*Task objective*
From the entries below, copy exactly the lines from the one that contains "assert (forall z, blen" through the one that contains "Definition slot (s", both included, and only those.

*Data excerpts*

= = =

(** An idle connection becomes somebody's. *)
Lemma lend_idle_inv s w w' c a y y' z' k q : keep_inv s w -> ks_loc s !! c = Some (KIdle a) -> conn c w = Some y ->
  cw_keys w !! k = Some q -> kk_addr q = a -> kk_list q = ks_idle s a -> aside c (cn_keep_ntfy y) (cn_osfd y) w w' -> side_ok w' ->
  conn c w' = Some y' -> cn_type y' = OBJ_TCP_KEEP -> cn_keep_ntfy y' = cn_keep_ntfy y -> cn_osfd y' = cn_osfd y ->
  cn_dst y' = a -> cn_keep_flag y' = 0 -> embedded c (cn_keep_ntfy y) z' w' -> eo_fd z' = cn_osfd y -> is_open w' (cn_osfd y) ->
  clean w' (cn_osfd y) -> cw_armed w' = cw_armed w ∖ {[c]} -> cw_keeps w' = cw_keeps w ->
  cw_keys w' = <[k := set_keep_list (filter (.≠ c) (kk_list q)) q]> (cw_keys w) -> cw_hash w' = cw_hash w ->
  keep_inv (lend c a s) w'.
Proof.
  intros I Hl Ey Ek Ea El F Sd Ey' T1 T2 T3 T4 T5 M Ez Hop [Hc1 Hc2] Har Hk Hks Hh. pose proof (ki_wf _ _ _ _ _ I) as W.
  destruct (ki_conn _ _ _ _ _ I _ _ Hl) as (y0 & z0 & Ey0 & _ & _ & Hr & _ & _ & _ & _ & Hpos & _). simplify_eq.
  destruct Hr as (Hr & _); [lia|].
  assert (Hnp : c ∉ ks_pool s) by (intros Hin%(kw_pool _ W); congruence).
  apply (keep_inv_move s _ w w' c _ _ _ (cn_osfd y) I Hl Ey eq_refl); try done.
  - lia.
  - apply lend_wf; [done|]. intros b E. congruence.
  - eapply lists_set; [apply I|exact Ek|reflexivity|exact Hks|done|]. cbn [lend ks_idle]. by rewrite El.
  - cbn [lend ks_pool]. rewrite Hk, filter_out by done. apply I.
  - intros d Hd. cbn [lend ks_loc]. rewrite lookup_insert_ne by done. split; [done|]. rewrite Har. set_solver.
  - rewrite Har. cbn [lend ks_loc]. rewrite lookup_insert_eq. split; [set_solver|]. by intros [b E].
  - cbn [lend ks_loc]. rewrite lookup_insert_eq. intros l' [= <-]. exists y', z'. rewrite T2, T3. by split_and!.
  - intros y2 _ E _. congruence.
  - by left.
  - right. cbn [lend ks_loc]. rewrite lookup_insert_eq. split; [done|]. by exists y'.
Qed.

= = =

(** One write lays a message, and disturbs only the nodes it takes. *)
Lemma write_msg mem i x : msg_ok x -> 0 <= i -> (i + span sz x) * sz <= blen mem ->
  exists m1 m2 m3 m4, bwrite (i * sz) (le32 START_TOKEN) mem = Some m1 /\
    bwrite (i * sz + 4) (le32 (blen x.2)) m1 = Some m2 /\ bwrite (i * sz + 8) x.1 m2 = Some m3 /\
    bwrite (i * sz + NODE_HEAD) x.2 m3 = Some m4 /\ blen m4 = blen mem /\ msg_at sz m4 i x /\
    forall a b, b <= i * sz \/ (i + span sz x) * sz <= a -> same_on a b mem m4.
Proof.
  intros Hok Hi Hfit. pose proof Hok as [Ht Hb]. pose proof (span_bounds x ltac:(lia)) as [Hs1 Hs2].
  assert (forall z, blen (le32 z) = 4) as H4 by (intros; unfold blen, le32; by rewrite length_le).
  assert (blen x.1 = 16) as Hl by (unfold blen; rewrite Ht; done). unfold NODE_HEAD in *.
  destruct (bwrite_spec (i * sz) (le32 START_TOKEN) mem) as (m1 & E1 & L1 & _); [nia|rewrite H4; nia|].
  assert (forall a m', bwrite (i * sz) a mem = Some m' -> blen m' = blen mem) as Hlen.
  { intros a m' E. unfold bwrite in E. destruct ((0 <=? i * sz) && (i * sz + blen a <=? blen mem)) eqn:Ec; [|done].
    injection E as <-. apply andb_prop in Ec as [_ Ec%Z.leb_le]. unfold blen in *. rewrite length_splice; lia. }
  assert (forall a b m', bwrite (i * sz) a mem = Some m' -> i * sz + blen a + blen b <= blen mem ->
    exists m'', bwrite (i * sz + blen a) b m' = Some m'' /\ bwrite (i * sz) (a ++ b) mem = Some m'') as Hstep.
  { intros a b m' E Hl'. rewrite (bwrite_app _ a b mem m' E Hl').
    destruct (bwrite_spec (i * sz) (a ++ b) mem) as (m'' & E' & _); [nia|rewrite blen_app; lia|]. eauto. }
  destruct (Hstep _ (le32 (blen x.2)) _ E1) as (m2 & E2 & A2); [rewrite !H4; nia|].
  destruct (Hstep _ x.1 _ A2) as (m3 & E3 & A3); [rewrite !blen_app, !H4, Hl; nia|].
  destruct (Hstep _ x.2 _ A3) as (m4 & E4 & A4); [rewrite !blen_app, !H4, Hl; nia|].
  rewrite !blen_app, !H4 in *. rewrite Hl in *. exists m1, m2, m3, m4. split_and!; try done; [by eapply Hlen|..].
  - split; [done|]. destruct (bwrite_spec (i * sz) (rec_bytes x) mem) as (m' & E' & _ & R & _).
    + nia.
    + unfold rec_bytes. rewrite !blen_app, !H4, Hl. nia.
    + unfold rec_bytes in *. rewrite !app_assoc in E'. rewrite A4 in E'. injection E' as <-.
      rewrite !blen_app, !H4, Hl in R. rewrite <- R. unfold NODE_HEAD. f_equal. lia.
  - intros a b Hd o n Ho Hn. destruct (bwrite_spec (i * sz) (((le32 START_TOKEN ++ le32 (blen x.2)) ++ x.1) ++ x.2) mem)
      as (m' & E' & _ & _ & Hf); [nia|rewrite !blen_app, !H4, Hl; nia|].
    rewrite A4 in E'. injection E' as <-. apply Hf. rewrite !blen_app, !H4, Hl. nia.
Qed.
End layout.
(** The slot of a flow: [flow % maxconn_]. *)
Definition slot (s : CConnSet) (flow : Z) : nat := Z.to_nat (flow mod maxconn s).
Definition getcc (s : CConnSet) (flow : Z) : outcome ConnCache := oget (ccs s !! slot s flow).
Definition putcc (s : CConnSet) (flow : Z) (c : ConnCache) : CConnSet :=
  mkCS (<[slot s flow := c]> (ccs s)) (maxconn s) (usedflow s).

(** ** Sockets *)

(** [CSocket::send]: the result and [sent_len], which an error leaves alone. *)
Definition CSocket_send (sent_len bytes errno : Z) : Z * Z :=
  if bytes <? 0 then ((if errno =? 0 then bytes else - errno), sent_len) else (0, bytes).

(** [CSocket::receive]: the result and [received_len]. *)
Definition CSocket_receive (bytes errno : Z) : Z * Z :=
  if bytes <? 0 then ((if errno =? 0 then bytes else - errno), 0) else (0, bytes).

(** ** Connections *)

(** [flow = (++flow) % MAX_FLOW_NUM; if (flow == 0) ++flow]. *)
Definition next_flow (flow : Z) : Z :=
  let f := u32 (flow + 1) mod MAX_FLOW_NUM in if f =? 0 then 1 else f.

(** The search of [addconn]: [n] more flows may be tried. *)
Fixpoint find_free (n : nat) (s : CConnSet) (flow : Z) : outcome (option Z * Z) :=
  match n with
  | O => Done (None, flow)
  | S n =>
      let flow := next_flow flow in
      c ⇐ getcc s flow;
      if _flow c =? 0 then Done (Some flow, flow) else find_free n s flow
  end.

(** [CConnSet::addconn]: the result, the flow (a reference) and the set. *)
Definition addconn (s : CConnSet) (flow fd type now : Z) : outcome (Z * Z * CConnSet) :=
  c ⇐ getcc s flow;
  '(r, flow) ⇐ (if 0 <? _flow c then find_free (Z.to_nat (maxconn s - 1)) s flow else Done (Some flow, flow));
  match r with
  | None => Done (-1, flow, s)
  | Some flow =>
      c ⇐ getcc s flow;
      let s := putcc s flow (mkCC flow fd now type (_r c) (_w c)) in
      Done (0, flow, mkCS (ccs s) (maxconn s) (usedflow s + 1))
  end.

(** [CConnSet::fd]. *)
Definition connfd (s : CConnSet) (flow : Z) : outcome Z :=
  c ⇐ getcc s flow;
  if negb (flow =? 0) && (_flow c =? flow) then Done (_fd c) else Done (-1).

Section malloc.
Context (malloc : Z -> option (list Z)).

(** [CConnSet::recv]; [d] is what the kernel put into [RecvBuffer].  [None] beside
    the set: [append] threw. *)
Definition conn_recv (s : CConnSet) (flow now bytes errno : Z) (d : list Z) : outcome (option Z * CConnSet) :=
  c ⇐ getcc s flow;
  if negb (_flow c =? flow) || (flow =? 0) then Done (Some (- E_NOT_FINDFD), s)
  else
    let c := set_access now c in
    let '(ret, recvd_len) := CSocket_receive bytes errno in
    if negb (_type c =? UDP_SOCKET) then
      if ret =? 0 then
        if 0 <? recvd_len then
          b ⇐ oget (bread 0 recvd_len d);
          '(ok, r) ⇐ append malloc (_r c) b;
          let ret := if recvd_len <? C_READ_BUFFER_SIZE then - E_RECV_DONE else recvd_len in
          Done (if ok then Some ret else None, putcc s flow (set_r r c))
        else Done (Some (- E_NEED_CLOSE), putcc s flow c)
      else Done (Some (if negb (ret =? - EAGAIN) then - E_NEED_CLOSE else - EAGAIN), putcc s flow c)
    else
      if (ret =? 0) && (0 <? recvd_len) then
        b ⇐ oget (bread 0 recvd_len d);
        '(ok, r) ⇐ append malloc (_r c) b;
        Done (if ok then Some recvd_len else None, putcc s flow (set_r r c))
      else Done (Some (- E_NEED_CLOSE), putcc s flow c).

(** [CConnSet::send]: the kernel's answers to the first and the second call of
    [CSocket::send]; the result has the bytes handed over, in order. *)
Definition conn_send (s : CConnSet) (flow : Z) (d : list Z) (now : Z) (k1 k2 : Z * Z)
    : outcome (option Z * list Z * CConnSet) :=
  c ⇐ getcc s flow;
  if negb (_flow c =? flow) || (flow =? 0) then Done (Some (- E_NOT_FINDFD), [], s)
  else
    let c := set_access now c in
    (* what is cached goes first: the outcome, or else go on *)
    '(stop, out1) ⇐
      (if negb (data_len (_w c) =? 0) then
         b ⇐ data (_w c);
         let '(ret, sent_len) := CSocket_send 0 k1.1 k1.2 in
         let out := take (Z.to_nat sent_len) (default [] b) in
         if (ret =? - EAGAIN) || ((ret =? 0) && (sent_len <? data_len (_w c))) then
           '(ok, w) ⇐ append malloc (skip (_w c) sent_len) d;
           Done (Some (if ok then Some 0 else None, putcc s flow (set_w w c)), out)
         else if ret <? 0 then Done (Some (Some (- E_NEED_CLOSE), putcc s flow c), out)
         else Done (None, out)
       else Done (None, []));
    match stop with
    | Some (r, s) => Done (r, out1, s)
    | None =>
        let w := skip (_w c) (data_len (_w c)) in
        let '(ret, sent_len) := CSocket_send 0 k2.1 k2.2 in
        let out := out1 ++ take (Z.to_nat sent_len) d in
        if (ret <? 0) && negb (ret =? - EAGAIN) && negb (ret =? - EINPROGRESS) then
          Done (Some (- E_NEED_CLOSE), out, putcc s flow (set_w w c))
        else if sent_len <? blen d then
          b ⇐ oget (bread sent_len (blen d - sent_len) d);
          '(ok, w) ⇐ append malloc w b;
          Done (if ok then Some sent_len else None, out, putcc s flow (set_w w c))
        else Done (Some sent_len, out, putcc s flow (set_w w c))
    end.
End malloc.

= = =

*Exercise output*
  assert (forall z, blen (le32 z) = 4) as H4 by (intros; unfold blen, le32; by rewrite length_le).
  assert (blen x.1 = 16) as Hl by (unfold blen; rewrite Ht; done). unfold NODE_HEAD in *.
  destruct (bwrite_spec (i * sz) (le32 START_TOKEN) mem) as (m1 & E1 & L1 & _); [nia|rewrite H4; nia|].
  assert (forall a m', bwrite (i * sz) a mem = Some m' -> blen m' = blen mem) as Hlen.
  { intros a m' E. unfold bwrite in E. destruct ((0 <=? i * sz) && (i * sz + blen a <=? blen mem)) eqn:Ec; [|done].
    injection E as <-. apply andb_prop in Ec as [_ Ec%Z.leb_le]. unfold blen in *. rewrite length_splice; lia. }
  assert (forall a b m', bwrite (i * sz) a mem = Some m' -> i * sz + blen a + blen b <= blen mem ->
    exists m'', bwrite (i * sz + blen a) b m' = Some m'' /\ bwrite (i * sz) (a ++ b) mem = Some m'') as Hstep.
  { intros a b m' E Hl'. rewrite (bwrite_app _ a b mem m' E Hl').
    destruct (bwrite_spec (i * sz) (a ++ b) mem) as (m'' & E' & _); [nia|rewrite blen_app; lia|]. eauto. }
  destruct (Hstep _ (le32 (blen x.2)) _ E1) as (m2 & E2 & A2); [rewrite !H4; nia|].
  destruct (Hstep _ x.1 _ A2) as (m3 & E3 & A3); [rewrite !blen_app, !H4, Hl; nia|].
  destruct (Hstep _ x.2 _ A3) as (m4 & E4 & A4); [rewrite !blen_app, !H4, Hl; nia|].
  rewrite !blen_app, !H4 in *. rewrite Hl in *. exists m1, m2, m3, m4. split_and!; try done; [by eapply Hlen|..].
  - split; [done|]. destruct (bwrite_spec (i * sz) (rec_bytes x) mem) as (m' & E' & _ & R & _).
    + nia.
    + unfold rec_bytes. rewrite !blen_app, !H4, Hl. nia.
    + unfold rec_bytes in *. rewrite !app_assoc in E'. rewrite A4 in E'. injection E' as <-.
      rewrite !blen_app, !H4, Hl in R. rewrite <- R. unfold NODE_HEAD. f_equal. lia.
  - intros a b Hd o n Ho Hn. destruct (bwrite_spec (i * sz) (((le32 START_TOKEN ++ le32 (blen x.2)) ++ x.1) ++ x.2) mem)
      as (m' & E' & _ & _ & Hf); [nia|rewrite !blen_app, !H4, Hl; nia|].
    rewrite A4 in E'. injection E' as <-. apply Hf. rewrite !blen_app, !H4, Hl. nia.
Qed.
End layout.
(** The slot of a flow: [flow % maxconn_]. *)
Definition slot (s : CConnSet) (flow : Z) : nat := Z.to_nat (flow mod maxconn s).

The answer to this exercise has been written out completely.